Si sta a fare i conti della serva, su quanto costa andare a salvare delle vite, affittare le navi alle ONG, si spulciano i conti, una cosa vergognosa.

Nel mentre scoppiano queste polemiche, di migranti, che vengano salvati oppure no, ne continuano a morire lo stesso, perchè affrontano i flutti e il mare con bagnarole stracolme, quindi le ONG cosa doverebbero fare? 

Come tutti i politici o gli ipocriti che argomentano o si limitano a fare versamenti su improbabili conti correnti, per ripulirsi la coscienza in attesa fermi ed immobili che le nazioni (comprese quelle nordafricane e africane) facciano qualcosa?

Oppure provare a salvare più vite possibili, anche rischiando la propria?

 E questi sono i numeri: 20.674 persone raccolte in mare dall’1 gennaio al 22 marzo di quest’anno, 42,66% in più rispetto agli stessi giorni del 2016. 

Staremo a vedere che cosa uscirà dagli interrogatori e dalla commissione d’inchiesta.

In Italia, quando si parla di Libia si pensa al colonialismo perduto, ed il paese nordafricano conta soprattutto per i nostri interessi economici che non siamo ancora una volta stati in grado di fare valere con gli altri Stati Europei e gli Usa, ed ora ce lo ritroviamo come porta di partenza dei fantomatici “milioni” di africani pronti a invaderci ed “africanizzarci” che poi non si materializzano mai.


La realtà è invece di soli circa 150 mila migranti annui arrivati attraverso la Libia dal 2014 a oggi, cosa purtroppo fattibile con la caduta del Colonnello Gheddafi ed alla cessazione del trattato di amicizia firmato nel 2008 col dittatore, fino a quell’anno l’immigrazione attraverso la Libia era controllata e quasi ridotta allo zero.

La Libia di oggi è un paese assai diverso da quello con cui l’Italia firmò il trattato, e così è per l’Egitto e la Tunisia, così come l’Algeria, ad eccezione del Marocco, fuori dai cori ed un vero Eden, politico e sociale tra gli stati del Nord Africa. 

In Libia, due governi rivali si contendono la guida del Paese, e gli jihadisti dell’Isis sono entrati nel conflitto, il caos ha dato ai trafficanti di uomini la libertà di sfruttare i migranti e gli interventi delle autorità sono inadeguati.

La Ue e l’Onu sperano che si possa giungere a un accordo politico che porti stabilità in Libia, ma i negoziati finora non hanno fatto molti progressi, in più c’è molta riluttanza a un intervento militare europeo.

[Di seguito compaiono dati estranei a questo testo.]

(** * pix2pix training pipeline: [utils.py] and [train_utp.py]

    A shallow embedding of the two Python source files and the properties
    proved about them.

    Conventions of the embedding.
    - Entries of a tensor are rationals.  The arithmetic of the label
      smoothing rounds every result to the dtype of the labels
      ([label_dtype], round to nearest, ties to even); the arithmetic on
      losses and the redrawing of weights are exact.  Infinities and NaN are
      not entries of a tensor.
    - A Python [float] (a learning rate, the value of [.item()], the result
      of [np.mean]) is a binary64 number, [PrimFloat.float].
    - A Python function that mutates its arguments takes the objects and
      returns the mutated objects; the process-wide state (files, printed and
      logged output, the torch random generator) is threaded by the monad
      [M].  A raised exception ends the computation ([Raise]).
    - What lives outside the two files (network classes, criteria, autograd,
      optimizer arithmetic, the data set classes) is a field of the class
      [Torch]; every such call returns. *)

From Stdlib Require Import ZArith QArith Qround Qpower Lqa Lia List.
From Stdlib Require Import PrimFloat Uint63 SpecFloat FloatOps.
From stdpp Require Import gmap strings list pretty.

(** ** Exceptions and results *)

Inductive exn :=
| StopIteration
| AttributeError (obj attr : string)
| TypeError (msg : string)
| FileNotFoundError (path : string)
| UnpicklingError (path : string)
| RuntimeError (msg : string)
| ValueError (msg : string).

Inductive result (A : Type) :=
| Ok (a : A)
| Raise (e : exn).
Arguments Ok {A} a.
Arguments Raise {A} e.

Definition is_ok {A} (r : result A) : bool :=
  match r with
  | Ok _ => true
  | Raise _ => false
  end.

(** ** Tensors *)

Record tensor := Tensor { shape : list nat; data : list Q }.

Definition numel (sh : list nat) : nat := fold_right Nat.mul 1%nat sh.

Definition full (sh : list nat) (v : Q) : tensor :=
  Tensor sh (replicate (numel sh) v).

Definition tensor_map (f : Q -> Q) (t : tensor) : tensor :=
  Tensor (shape t) (map f (data t)).

(** [a + b] for operands of one shape, as in every use below. *)
Definition tensor_add (a b : tensor) : tensor :=
  Tensor (shape a) (zip_with Qplus (data a) (data b)).

Definition tensor_mul_scalar (t : tensor) (c : Q) : tensor :=
  tensor_map (fun x => (x * c)%Q) t.
Definition tensor_div_scalar (t : tensor) (c : Q) : tensor :=
  tensor_map (fun x => (x / c)%Q) t.

Definition ones_like (t : tensor) : tensor := tensor_map (fun _ => 1%Q) t.
Definition zeros_like (t : tensor) : tensor := tensor_map (fun _ => 0%Q) t.

(** [t.detach()] cuts the autograd graph; the values are those of [t]. *)
Definition detach (t : tensor) : tensor := t.

(** ** Floating-point formats *)

(** A binary format: the number of bits of the significand and the exponent
    of the least positive number.  The largest finite number is not part of
    a format here, a tensor has no infinite entries. *)
Record format := Format { precision : positive; emin : Z }.

Definition binary16 : format := Format 11 (-24).
Definition binary32 : format := Format 24 (-149).
Definition binary64 : format := Format 53 (-1074).
Definition brain16 : format := Format 8 (-133).

(** A tensor dtype: the format its entries are stored in and the format its
    element-wise kernels compute in ([opmath]): half-precision entries are
    widened to single precision, the result is rounded back. *)
Record dtype := Dtype { storage : format; opmath : format }.

Definition float16 : dtype := Dtype binary16 binary32.
Definition bfloat16 : dtype := Dtype brain16 binary32.
Definition float32 : dtype := Dtype binary32 binary32.
Definition float64 : dtype := Dtype binary64 binary64.

(** [floor (log2 q)] for a positive [q]. *)
Definition Qlog2 (q : Q) : Z :=
  let e := (Z.log2 (Qnum q) - Z.log2 (Zpos (Qden q)))%Z in
  if Qle_bool (2 ^ e) q then e else (e - 1)%Z.

(** The nearest integer, a tie goes to the even one. *)
Definition round_even (r : Q) : Z :=
  let n := Qfloor r in
  match (r - inject_Z n ?= 1 # 2)%Q with
  | Lt => n
  | Gt => (n + 1)%Z
  | Eq => if Z.even n then n else (n + 1)%Z
  end.

(** The exponent of the unit in the last place of the numbers of [f] next
    to a positive [q]. *)
Definition ulp_exponent (f : format) (q : Q) : Z :=
  Z.max (Qlog2 q - Zpos (precision f) + 1) (emin f).

Definition round_pos (f : format) (q : Q) : Q :=
  let c := ulp_exponent f q in
  (inject_Z (round_even (q / 2 ^ c)) * 2 ^ c)%Q.

(** Rounding to the nearest number of the format, ties to even. *)
Definition round_to (f : format) (q : Q) : Q :=
  match (q ?= 0)%Q with
  | Eq => 0%Q
  | Gt => round_pos f q
  | Lt => (- round_pos f (- q))%Q
  end.

(** The largest number of the format below 1. *)
Definition below_one (f : format) : Q := 1 - (1 # 2 ^ precision f).

(** The value of a finite Python float. *)
Definition float_value (x : float) : Q :=
  match Prim2SF x with
  | S754_finite s m e =>
      ((if s then - inject_Z (Zpos m) else inject_Z (Zpos m)) * 2 ^ e)%Q
  | _ => 0%Q
  end.

(** The result of an element-wise kernel whose exact result is [x], and
    the operand a Python float becomes in such a kernel. *)
Definition kernel (d : dtype) (x : Q) : Q :=
  round_to (storage d) (round_to (opmath d) x).

Definition scalar_operand (d : dtype) (c : float) : Q :=
  round_to (opmath d) (float_value c).

(** A batch of a loader: [(image_real, mask)]. *)
Definition batch : Type := tensor * tensor.

(** ** Modules, optimizers, checkpoints *)

(** Classes of [torch.nn] modules; [Subclass name base] is a class derived
    from [base]. *)
Inductive pyclass :=
| Conv2d
| ConvTranspose2d
| BatchNorm2d
| InstanceNorm2d
| Linear
| ReLU
| LeakyReLU
| Tanh
| Sigmoid
| Dropout
| Sequential
| Subclass (name : string) (base : pyclass).

#[global] Instance pyclass_eq_dec : EqDecision pyclass.
Proof. solve_decision. Defined.

Fixpoint issubclass (c base : pyclass) : bool :=
  bool_decide (c = base) ||
  match c with
  | Subclass _ b => issubclass b base
  | _ => false
  end.

(** One submodule as [init_weights] sees it: its class and its own
    parameter tensors by attribute name (["weight"], ["bias"], ...). *)
Record layer := Layer {
  layer_type : pyclass;
  layer_params : gmap string tensor
}.

(** An [nn.Module].  [parameters] is its state dict, kept by submodule: the
    entry ["weight"] of submodule ["down1.conv.0"] is the state-dict key
    ["down1.conv.0.weight"].  [module_types] lists the submodules in the
    order [Module.apply] visits them. *)
Record Model := mkModel {
  training : bool;
  module_types : list (string * pyclass);
  parameters : gmap string (gmap string tensor)
}.

Definition train_mode (m : Model) : Model :=
  mkModel true (module_types m) (parameters m).
Definition eval_mode (m : Model) : Model :=
  mkModel false (module_types m) (parameters m).
Definition with_parameters (m : Model) (p : gmap string (gmap string tensor)) : Model :=
  mkModel (training m) (module_types m) p.

(** Values of a parameter group's options. *)
Inductive pyval :=
| PyFloat (x : float)
| PyInt (n : Z)
| PyBool (b : bool)
| PyNone
| PyPair (a b : float).

(** A parameter group: the parameters it covers, by their index in the
    optimizer, and its options (["lr"], ["betas"], ...). *)
Record param_group := ParamGroup {
  pg_params : list nat;
  pg_options : gmap string pyval
}.

(** An optimizer: per-parameter state (moment buffers) and the groups.
    [optimizer.state_dict()] holds these same two components. *)
Record Optimizer := mkOptimizer {
  opt_state : gmap nat (gmap string tensor);
  param_groups : list param_group
}.

(** The bundle [save_checkpoint] writes. *)
Record checkpoint := mkCheckpoint {
  ck_state_dict : gmap string (gmap string tensor);
  ck_optimizer : Optimizer
}.

(** ** Manifests *)

(** A manifest row; a missing grade ([NaN] after [read_csv]) is [None]. *)
Record row := Row { grade : option Z; fields : list (string * string) }.

(** A data frame: the rows with their index labels. *)
Definition dataframe : Type := list (nat * row).

Inductive file :=
| CheckpointFile (c : checkpoint)
| ImageFile (t : tensor)
| CsvFile (rows : list row).

(** ** Transforms, data sets, loaders *)

Inductive transform :=
| CenterCrop (size : Z)
| RandomHorizontalFlip
| RandomVerticalFlip
| RandomRotate90.

(** [torchvision.transforms.Compose([...])]. *)
Record pipeline := Compose { steps : list transform }.

(** [UTP_Masks(df, T=, path=, target=, path_masks=, train=, device=)]. *)
Record dataset := UTP_Masks {
  ds_df : dataframe;
  ds_T : pipeline;
  ds_path : string;
  ds_target : string;
  ds_path_masks : string;
  ds_train : bool;
  ds_device : option Z
}.

(** [DataLoader(dataset, shuffle=, batch_size=, pin_memory=)]. *)
Record data_loader := DataLoader {
  dl_dataset : dataset;
  dl_shuffle : bool;
  dl_batch_size : Z;
  dl_pin_memory : bool
}.

(** What a module attribute can hold, as far as the code looks. *)
Inductive pyobj :=
| PyModule (name : string)
| PyFunction (name : string)
| PyTransformClass (instance : transform).

(** ** Configuration ([config], not among the sources: a parameter) *)

Record config := {
  SEED : Z;
  DEVICE : string;
  LEARNING_RATE : float;
  ADAM_BETA1 : float;
  ADAM_BETA2 : float;
  BATCH_SIZE : Z;
  NUM_EPOCHS : Z;
  L1_LAMBDA : Q;
  SMOOTH_POSITIVE_LABELS : bool;
  SMOOTH_NEGATIVE_LABELS : bool;
  SAVE_MODEL : bool;
  CHECKPOINT_GEN : string;
  CHECKPOINT_DISC : string;
  LOG_WANDB : bool
}.

(** ** Observable calls *)

(** The calls the two files make on the outside world, in the order they
    are made.  [EpochBegin] and [LoopEnd] are not calls: they mark, in the
    trace, the start of each iteration of the training loop of [main] and
    the point where that loop is left. *)

Inductive net := Gen | Disc.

Negli ultimi cinque anni sono nati 15 nuovi conflitti nel mondo:

otto in Africa, tre nel Medio Oriente, uno in Europa e tre sul Continente Asiatico, oltre ad le ancora presenti situazioni di enorme degrado di alcune zone nel continente americano.

A questa drammaticità va aggiunta quella dei migranti interni (come gli Afghanistani o i Somali): persone che non trovano pace e continuano a muoversi dentro il proprio Paese.

Molti credono che solo i profughi Siriani abbiano il diritto di essere considerati dei rifugiati, ma non è così, comunque è chiaro che la situazione in Siria sia attualmente la più grave, dal 2011 il conflitto ha reso sfollate oltre 10 milioni di persone, fuggite dalle loro città in altre aree del paese o nei paesi vicini, quella siriana è la peggiore catastrofe umanitaria attualmente in corso.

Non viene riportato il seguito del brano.